─── The data

Definition module_mem : lmem := LMem
  [[(KStr (bytes "Add"), lua_Add); (KStr (bytes "tt"), LTab 1); (KStr (bytes "Obj2"), LInt 2);
    (KStr (bytes "Obj1"), LInt 10); (KStr (bytes "print"), LPrint)];
   [(KStr (bytes "show"), lua_show); (KInt 1, LInt 10); (KInt 2, LInt 20);
    (KStr (bytes "name"), LStr (bytes "kk"))]] [].

Definition show_line : str := bytes "tt.show" ++ [x09] ++ bytes "99" ++ [x0a].

Lemma module_run : exec no_calls script_fuel [] module_lua lib_mem = Ok (None, module_mem).
Proof. vm_compute. reflexivity. Qed.

Lemma Add_run :
  call_value no_calls script_fuel lua_Add [LInt 5; LInt 10] module_mem = Ok ([LInt 15], module_mem).
Proof. vm_compute. reflexivity. Qed.

Lemma show_run : call_value no_calls script_fuel lua_show [LInt 99] module_mem =
  Ok ([], add_line show_line module_mem).
Proof. vm_compute. reflexivity. Qed.

Lemma on_global fr ts m c o w k t l : on fr ts m c o w → length fr < c →
  tables m !! 0 = Some t → tab_get t (KStr k) = l → k ∈ own_names →
  wpt FError oom (on_lua A (lua_getglobal A k)) (λ _, on_value fr ts m c o l) w.
Proof. intros Hw Hc Ht <- Hk. apply on_getglobal; [done..| |done]. by apply not_library. Qed.

Lemma int_line_integer p z : (int_min ≤ z ≤ int_max)%Z →
  int_line p (integer z) = [p ++ fmt_d (s32 z) ++ [x0a]].
Proof. intros H. unfold int_line. by destruct (to_integer_integer z H) as [-> ->]. Qed.

Lemma int_line_nil p : int_line p nil = [].
Proof. unfold int_line. by rewrite to_number_nil. Qed.

(** Make the next call, by its rule. *)
Ltac lua_next := let H := fresh "Hw" in intros ? ? H; cbn [app] in H.
Ltac lua_step tac := eapply wpt_then; [solve [tac]|done|cbv beta; lua_next].
Ltac lua_state := match goal with H : on _ _ _ _ _ ?w |- on _ _ _ _ _ ?w => exact H end.
Ltac lua_side := first [reflexivity|by apply (bool_decide_unpack _)|simpl; lia|done].
Ltac lua_then l tac :=
  eapply (wpt_then _ _ _ (on_value _ _ _ _ _ l));
    [solve [tac; [lua_state|lua_side..]]
    |done|let H := fresh "Hw" in let D := fresh "Hd" in
     intros ? ? (? & D & H); simpl in D; try subst; cbn [app] in H].
Ltac lua_read rule l := lua_then l ltac:(eapply rule).
Ltac lua_table fr k l := lua_then l ltac:(eapply (on_gettable fr _ _ _ _ _ _ 1 k)).
Ltac lua_push := lua_step ltac:(first
  [eapply on_pushinteger; [|lua_state]; simpl; lia
  |eapply on_pushstring; [|lua_state]; simpl; lia]).

Definition module_out : list str :=
  [bytes "Obj1=10" ++ [x0a]; bytes "Add ret=15" ++ [x0a]; show_line;
   bytes "tt.name=kk" ++ [x0a]; bytes "tt[name]=kk" ++ [x0a]; bytes "tt[1]=10" ++ [x0a]].
(* ===== verification/LuaSpec.v ===== *)
(** * LuaSpec: what the programs that embed Lua do

    The values of the C functions, the tables of the two modules, and what
    the two programs of main.c print, with and without their scripts. *)
From stdpp Require Import list strings sets.
From Stdlib Require Import ZArith Strings.Byte SpecFloat.
From S2P Require Import Prelude Bytes CString Double Lua LuaScript LuaRules LuaDemo.

Section Functions.
Context {A : stack_api} `{!StackOk A}.

(** C38: [cfunc_add] pushes the sum of its arguments, any number of them, added from the
    first on as doubles with 0 for what is no number; madd and msub push the sum and the
    difference of their first two arguments, madd also its greeting, and raise an error
    when one of the two is missing or no number. *)
Theorem lua_functions_correct (s : lstate A) : length (frame s) + 2 ≤ cap s →
  wp (cfunc_add A) (λ n s', n = 1%Z ∧ pushed s (number (sum_of (frame s) dzero)) s') s ∧
  (∀ x y, arg s 1 = Some x → arg s 2 = Some y →
     wpt FError oom (module_add A)
       (λ n s', n = 2%Z ∧ same s s' ∧
          frame s' = frame s ++ [number (dadd x y); string (bytes "hello world")]) s ∧
     wp (module_sub A) (λ n s', n = 1%Z ∧ pushed s (number (dsub x y)) s') s) ∧
  (arg s 1 = None ∨ arg s 2 = None →
     module_add A s = Fault FError ∧ module_sub A s = Fault FError).
Proof.
  intros Hr. assert (Hr' : room s) by (unfold room; lia).
  split; [by apply cfunc_add_wp|]. split; [|by apply module_args_error].
  intros x y Hx Hy. split; [|by apply module_sub_wp].
  eapply wpt_mono; [by apply module_add_wpt|]. naive_solver.
Qed.

(** A module: one table that was not there, with these functions, and no other change. *)
Definition module_made (s : lstate A) (l : list (str * cfunction)) (n : Z) (s' : lstate A) : Prop :=
  n = 1%Z ∧ ∃ t, frame s' = frame s ++ [t] ∧ cap s' = cap s ∧
    (∀ k, get (mem s) t k = None) ∧
    (∀ k, get (mem s') t (string k) =
       Some (match func_named l k with Some c => func c | None => nil end)) ∧
    (∀ k, (∀ x, k ≠ string x) → get (mem s') t k = Some nil) ∧
    only_at t (mem s) (mem s').

(** Opening a module leaves one new table on the stack, in which madd and msub, or
    init and error, name their C functions and everything else is nil, and changes no
    other table. *)
Lemma lua_modules (s : lstate A) : length (frame s) + 2 ≤ cap s →
  wpt FError oom (luaopen_module_core_aa A)
    (module_made s [(bytes "madd", Module_add); (bytes "msub", Module_sub)]) s ∧
  wpt FError (oom ∨ other_version) (luaopen_beelog A)
    (module_made s [(bytes "init", Linit); (bytes "error", Lerror)]) s.
Proof.
  intros Hr. split; [by apply new_module_wpt|].
  unfold luaopen_beelog. apply wpt_bind.
  eapply wpt_conseq; [apply checkversion_ok|by right|]. intros [] s1 (F & M & C).
  eapply wpt_conseq; [apply new_module_wpt; by rewrite F, C|by left|].
  intros n s'. unfold module_made. rewrite F, M, C. done.
Qed.

End Functions.

Definition demo_state (fr : list lval) : dlua := DLua fr 30 (LMem [[]] []).

Lemma lua_functions_correct_witness :
  wp (cfunc_add dstack)
    (λ n s', n = 1%Z ∧ pushed (demo_state [LInt 5; LNil; LInt 2]) (LNum (of_Z 7)) s')
    (demo_state [LInt 5; LNil; LInt 2]).
Proof.
  exact (proj1 (lua_functions_correct (A := dstack) (demo_state [LInt 5; LNil; LInt 2])
    ltac:(by apply (bool_decide_unpack _)))).
Defined.

Lemma lua_modules_witness :
  wpt FError oom (luaopen_module_core_aa dstack)
    (module_made (demo_state []) [(bytes "madd", Module_add); (bytes "msub", Module_sub)])
    (demo_state []).
Proof. exact (proj1 (lua_modules (A := dstack) (demo_state []) ltac:(by apply (bool_decide_unpack _)))). Defined.

Section Main.
Context {A : lua_api} `{!StackOk A} `{!LuaValues A} `{!LuaOk A}.

Lemma no_oom {X S} (m : M S X) Q s : ¬ oom → wpt FError oom m Q s → wp m Q s.
Proof. unfold wpt, wp, safely. destruct (m s) as [[]|]; naive_solver. Qed.

(** C37: Where callC.lua holds its script and there is enough memory, the program prints
    aa=23.500000, the sum that the script got from [cfunc_add], and ends; and where
    module.lua holds its script, [CcallLua] prints six lines, the third of which is
    printed by the script: what the script made of Obj1, Add and tt, name twice by its
    two ways, within the slots of its stack. *)
Theorem lua_main_correct (w : lmain A) s : luaL_newstate A = Some s → ¬ oom →
  (script (bytes "callC.lua") callC_lua →
     wp (main A)
       (λ n w', n = 0%Z ∧ out A w' = out A w ++ [bytes "aa=23.500000" ++ [x0a]]) w) ∧
  (script (bytes "module.lua") module_lua →
     wp (CcallLua A)
       (λ _ w', out A w' = out A w ++
          [bytes "Obj1=10" ++ [x0a]; bytes "Add ret=15" ++ [x0a];
           bytes "tt.show" ++ [x09] ++ bytes "99" ++ [x0a]; bytes "tt.name=kk" ++ [x0a];
           bytes "tt[name]=kk" ++ [x0a]; bytes "tt[1]=10" ++ [x0a]]) w).
Proof.
  intros Hs Ho. split; intros Hd.
  - unfold main. apply wp_bind. eapply wp_mono; [by eapply no_oom, LuaCallC_wpt|].
    intros ? w' Hw. by apply wp_ret.
  - by eapply no_oom, CcallLua_wpt.
Qed.

(** C39: Without module.lua, which [CcallLua] does not notice, it ends in an error of Lua
    that nothing catches, at the first use of its table; without callC.lua the program
    prints nothing; and without a state of Lua both use a null pointer. *)
Theorem lua_main_errors (w : lmain A) :
  (luaL_newstate A = None → main A w = Fault FNull ∧ CcallLua A w = Fault FNull) ∧
  ∀ s, luaL_newstate A = Some s →
    (¬ on_disk (bytes "module.lua") → CcallLua A w = Fault FError) ∧
    (¬ on_disk (bytes "callC.lua") →
       wpt FError oom (main A) (λ n w', n = 0%Z ∧ out A w' = out A w) w).
Proof.
  split; [apply main_no_state|]. intros s Hs. split; intros Hd.
  - pose proof (CcallLua_no_module w s Hs Hd) as H. unfold wpt in H.
    destruct (CcallLua A w) as [[]|f]; [done|]. by destruct H as [-> _].
  - unfold main. apply wpt_bind.
    eapply wpt_mono; [by eapply LuaCallC_no_script|]. done.
Qed.

End Main.

Definition both_scripts : lua_api := demo [bytes "module.lua"; bytes "callC.lua"].
Definition before (A : lua_api) : lmain A := LMain A None [].

Lemma both_scripts_there :
  script (A := both_scripts) (bytes "callC.lua") callC_lua ∧
  script (A := both_scripts) (bytes "module.lua") module_lua.
Proof.
  change ((bytes "callC.lua" ∈ [bytes "module.lua"; bytes "callC.lua"] ∧
           script_of (bytes "callC.lua") = Some callC_lua) ∧
          (bytes "module.lua" ∈ [bytes "module.lua"; bytes "callC.lua"] ∧
           script_of (bytes "module.lua") = Some module_lua)).
  split; (split; [by apply (bool_decide_unpack _)|reflexivity]).
Qed.

Lemma lua_main_correct_witness :
  wp (main both_scripts)
    (λ n w', n = 0%Z ∧ out both_scripts w' = [bytes "aa=23.500000" ++ [x0a]]) (before both_scripts) ∧
  wp (CcallLua both_scripts) (λ _ w', out both_scripts w' = module_out) (before both_scripts).
Proof.
  pose proof (lua_main_correct (A := both_scripts) (StackOk0 := demo_stack_ok)
    (before both_scripts) _ eq_refl (λ F : False, F)) as [H1 H2].
  split; [apply H1|apply H2]; apply both_scripts_there.
Defined.

Lemma lua_main_errors_witness : CcallLua (demo []) (before (demo [])) = Fault FError.
Proof.
  refine (proj1 (proj2 (lua_main_errors (A := demo []) (StackOk0 := demo_stack_ok)
    (before (demo []))) _ eq_refl) _).
  exact (not_elem_of_nil _).
Defined.
Lemma serial_run (d : database) (acts : list action) (m m' : manager) :
  serial d m -> forallb inserting acts = true -> run acts m = Some m' ->
  serial d m'.
Proof.
  revert m. induction acts as [|a acts IH]; intros m S G; simpl.
  - now intros [= <-].
  - simpl in G. apply andb_prop in G. destruct G as [Ga Gs].
    destruct (step a m) as [m1|] eqn:E; [|discriminate].
    apply IH; [|assumption]. eapply serial_step; eassumption.
Qed.

Lemma perform_init_db (d : database) (now : Z) :
  exists d', perform d now init_db = (d', Success P_none) /\
             rows_of d' = rows_of d /\ table d' <> None /\
             sequence d' = sequence d /\ (table d <> None -> d' = d).
Proof.
  destruct (create_table_done d) as (d' & c & E & R & T & S & _ & I).
  exists d'. split; [|now repeat split].
  unfold perform, init_db, attempt. now rewrite E.
Qed.

(** The manager as [__init__] leaves it: started, 'init_db' called. *)
Lemma serial_constructed (d : database) (now : Z) :
  well_formed d -> serial d (after_call 0 init_db now (started d)).
Proof.
  intros W. destruct (perform_init_db (connect d) now) as (d' & P & R & _).
  change (rows_of (connect d)) with (rows_of d) in R.
  unfold after_call. cbn [conn started]. rewrite P.
  constructor; cbn; auto.
  - unfold ids. rewrite R. now rewrite app_nil_r.
  - unfold well_formed, ids in *. now rewrite R.
Qed.

(** C3: construct the manager, then let any number of threads call [insert]
    in any interleaving (time-outs and [close] included).  In every state
    reached, the ids in the table are the ids the file started with followed
    by the ids the worker reported for the inserts it performed without an
    exception, in the order it performed them: the row count has grown by
    exactly the number of successful inserts, every such insert has its row,
    and no id occurs twice.  Once all replies have been taken, the number of
    [insert] calls that returned a value is that same number. *)
Theorem concurrent_inserts_are_serialized (d : database) (now0 : Z)
  (acts : list action) (m : manager) :
  well_formed d ->
  forallb inserting acts = true ->
  run (call 0 init_db now0 ++ acts) (started d) = Some m ->
  ids (conn m) = ids d ++ new_ids (trace m) /\
  row_count (conn m) = (row_count d + successful_inserts (trace m))%nat /\
  NoDup (ids (conn m)) /\
  (result_queue m = [] ->
   returned_inserts (trace m) = successful_inserts (trace m)).
Proof.
  intros W G R. rewrite run_app, call_runs in R; [|repeat split|reflexivity].
  pose proof (serial_run d acts _ m (serial_constructed d now0 W) G R)
    as [RA IU _ _ RC IC].
  split; [assumption|]. split; [|split; [assumption|]].
  - unfold row_count. rewrite <- IC.
    unfold ids in RA. apply (f_equal (@length Z)) in RA.
    now rewrite length_app, !length_map in RA.
  - intros E. rewrite E in RC. simpl in RC. lia.
Qed.

(** ** One reply queue for all callers *)

(** C5: for any two callers that submit concurrently there is an
    interleaving in which each one is handed the reply to the other one's
    request: the reply queue is shared and nothing ties a reply to the
    request it answers. *)
Theorem replies_can_cross (m : manager) (t1 t2 : tid) (op1 op2 : operation)
  (now1 now2 : Z) :
  quiet m -> idle t1 m -> idle t2 m -> t1 <> t2 ->
  exists m' : manager,
    run (crossing t1 t2 op1 op2 now1 now2) m = Some m' /\
    submitted (crossing t1 t2 op1 op2 now1 now2) = [(t1, op1); (t2, op2)] /\
    trace m' = trace m ++
      [Executed t1 op1 (snd (perform (conn m) now1 op1));
       Finished t2 op2 (Some t1)
         (raise_or_return (snd (perform (conn m) now1 op1)));
       Executed t2 op2
         (snd (perform (fst (perform (conn m) now1 op1)) now2 op2));
       Finished t1 op1 (Some t2)
         (raise_or_return
            (snd (perform (fst (perform (conn m) now1 op1)) now2 op2)))].
Proof.
  intros (A & Q & R) I1 I2 N. unfold crossing. cbn [run step].
  rewrite (put_enabled t1 op1 default_timeout m I1).
  rewrite put_enabled;
    [|unfold idle; cbn [blocked];
      rewrite waiting_of_block_other; [exact I2|congruence]].
  cbn [conn conn_open worker_alive operation_queue result_queue blocked trace].
  rewrite Q, R. cbn [app].
  erewrite worker_performs; [|exact A|reflexivity].
  cbn [conn conn_open worker_alive operation_queue result_queue blocked trace app].
  erewrite get_enabled;
    [|cbn [blocked]; apply waiting_of_block|reflexivity].
  cbn [conn conn_open worker_alive operation_queue result_queue blocked trace].
  erewrite worker_performs; [|reflexivity|reflexivity].
  cbn [conn conn_open worker_alive operation_queue result_queue blocked trace app].
  erewrite get_enabled; [| |reflexivity].
  - eexists. split; [reflexivity|]. split; [reflexivity|].
    cbn [trace]. now rewrite <- !app_assoc.
  - cbn [blocked]. rewrite unblock_block, waiting_of_unblock_other by assumption.
    apply waiting_of_block.
Qed.

(** ** The status column *)



(** ** init_db *)

Lemma init_db_again (t : tid) (nows : list Z) (m : manager) :
  quiet m -> idle t m -> table (conn m) <> None ->
  exists m' : manager,
    run (flat_map (call t init_db) nows) m = Some m' /\
    conn m' = conn m /\
    trace m' = trace m ++
      flat_map (fun _ => [Executed t init_db (Success P_none);
                          Finished t init_db (Some t) (Returns P_none)]) nows /\
    quiet m' /\ idle t m'.
Proof.
  revert m. induction nows as [|now nows IH]; intros m Q I T.
  - exists m. cbn. now rewrite app_nil_r.
  - destruct (perform_init_db (conn m) now) as (d' & P & _ & _ & _ & E).
    rewrite (E T) in P.
    destruct (call_answers m t init_db now _ _ Q I P)
      as (m1 & R1 & T1 & C1 & Q1 & I1).
    destruct (IH m1 Q1 I1) as (m2 & R2 & C2 & T2 & Q2 & I2); [congruence|].
    exists m2. cbn [flat_map]. rewrite run_app, R1, R2, T2, T1, <- app_assoc.
    repeat split; try assumption; try apply Q2. congruence.
Qed.

(** C8: 'init_db' is create-if-absent.  On any file, with or without the
    table, the worker answers it with 'success' and no payload; afterwards
    the table exists with the rows and the id counter it had; a file that
    already has the table is left exactly as it was, so a second 'init_db'
    changes nothing.  Any number of 'init_db' calls through the Gateway all
    return None and leave the file as the first one left it. *)
Theorem init_db_is_idempotent (d0 : database) (now : Z) :
  exists d1 : database,
    perform d0 now init_db = (d1, Success P_none) /\
    table d1 <> None /\
    rows_of d1 = rows_of d0 /\
    sequence d1 = sequence d0 /\
    (table d0 <> None -> d1 = d0) /\
    (forall now' : Z, perform d1 now' init_db = (d1, Success P_none)) /\
    (forall (m : manager) (t : tid),
        conn m = d0 -> worker_alive m = true ->
        hd_error (operation_queue m) = Some (Some (t, init_db)) ->
        serves m now t d1 (Success P_none)) /\
    (forall (m : manager) (t : tid) (nows : list Z),
        conn m = d0 -> quiet m -> idle t m ->
        exists m' : manager,
          run (flat_map (call t init_db) (now :: nows)) m = Some m' /\
          conn m' = d1 /\
          trace m' = trace m ++
            flat_map (fun _ => [Executed t init_db (Success P_none);
                                Finished t init_db (Some t) (Returns P_none)])
                     (now :: nows) /\
          quiet m').
Proof.
  destruct (perform_init_db d0 now) as (d1 & P & R & T & S & E).
  exists d1. repeat (split; [assumption|]). split; [|split].
  - intros now'. destruct (perform_init_db d1 now') as (d2 & P2 & _ & _ & _ & E2).
    now rewrite (E2 T) in P2.
  - intros m t <- A H. now apply worker_serves with (op := init_db).
  - intros m t nows <- Q I.
    destruct (call_answers m t init_db now _ _ Q I P)
      as (m1 & R1 & T1 & C1 & Q1 & I1).
    destruct (init_db_again t nows m1 Q1 I1) as (m2 & R2 & C2 & T2 & Q2 & _);
      [congruence|].
    exists m2. cbn [flat_map]. rewrite run_app, R1, R2, T2, T1, <- app_assoc.
    repeat split; try apply Q2. congruence.
Qed.

(** ** Time-outs *)

Lemma block_block (t : tid) (w w' : waiting) (b : list (tid * waiting)) :
  block t w (block t w' b) = block t w b.
Proof. unfold block at 1. now rewrite unblock_block. Qed.

(** A caller that finds the reply queue empty can let exactly as many time
    units pass as its time-out says. *)
Lemma waits_run (t : tid) (op : operation) (k n : nat) (m : manager) :
  waiting_of t (blocked m) = Some (In_call op (n + k)) ->
  result_queue m = [] ->
  exists m' : manager,
    run (repeat (Wait t) n) m = Some m' /\
    waiting_of t (blocked m') = Some (In_call op k) /\
    unblock t (blocked m') = unblock t (blocked m) /\
    conn m' = conn m /\ conn_open m' = conn_open m /\
    worker_alive m' = worker_alive m /\
    operation_queue m' = operation_queue m /\
    result_queue m' = [] /\ trace m' = trace m.
Proof.
  revert m. induction n as [|n IH]; intros m W R.
  - exists m. cbn. repeat split; assumption.
  - cbn [repeat run step]. unfold wait. cbn [Nat.add] in W. rewrite W, R.
    edestruct IH as (m' & R' & W' & U' & H); cycle 2.
    + exists m'. split; [exact R'|]. split; [exact W'|].
      cbn [blocked conn conn_open worker_alive operation_queue result_queue
           trace] in *.
      split; [now rewrite U', unblock_block|exact H].
    + cbn [blocked]. apply waiting_of_block.
    + reflexivity.
Qed.

(** The part of C6 the code keeps: a call that sees no reply for [timeout]
    time units raises the time-out exception, and cannot wait any longer;
    its request stays on the operation queue. *)
Lemma timeout_raises (m : manager) (t : tid) (op : operation) (timeout : nat) :
  idle t m -> result_queue m = [] ->
  run (Call t op timeout :: repeat (Wait t) (S timeout)) m = None /\
  exists m' : manager,
    run (Call t op timeout :: repeat (Wait t) timeout ++ [Give_up t]) m
      = Some m' /\
    trace m' = trace m ++ [Finished t op None (Raised timed_out)] /\
    operation_queue m' = operation_queue m ++ [Some (t, op)] /\
    result_queue m' = [] /\ conn m' = conn m /\
    worker_alive m' = worker_alive m /\ idle t m'.
Proof.
  intros I R.
  pose (m1 := Manager (conn m) (conn_open m) (worker_alive m)
                      (operation_queue m ++ [Some (t, op)]) (result_queue m)
                      (block t (In_call op timeout) (blocked m)) (trace m)).
  destruct (waits_run t op 0 timeout m1) as (m2 & R2 & W2 & U2 & C2 & O2 & A2 & Q2 & E2 & T2).
  { cbn [m1 blocked]. rewrite Nat.add_0_r. apply waiting_of_block. }
  { exact R. }
  split.
  - cbn [run step]. rewrite (put_enabled t op timeout m I). fold m1.
    change (S timeout) with (1 + timeout)%nat.
    rewrite Nat.add_comm, repeat_app, run_app, R2.
    cbn [repeat run step]. unfold wait. now rewrite W2.
  - cbn [run step]. rewrite (put_enabled t op timeout m I). fold m1.
    rewrite run_app, R2. cbn [run step]. unfold _execute_operation_empty.
    rewrite W2, E2. eexists. split; [reflexivity|].
    cbn [trace operation_queue result_queue conn worker_alive blocked].
    rewrite T2, Q2, C2, A2. repeat split.
    unfold idle. cbn [blocked]. apply waiting_of_unblock.
Qed.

──────

§ **About this exercise**: A bare number is the whole answer: state how many lines in the data above contain "lstate".

§ **Answer for the task**: 3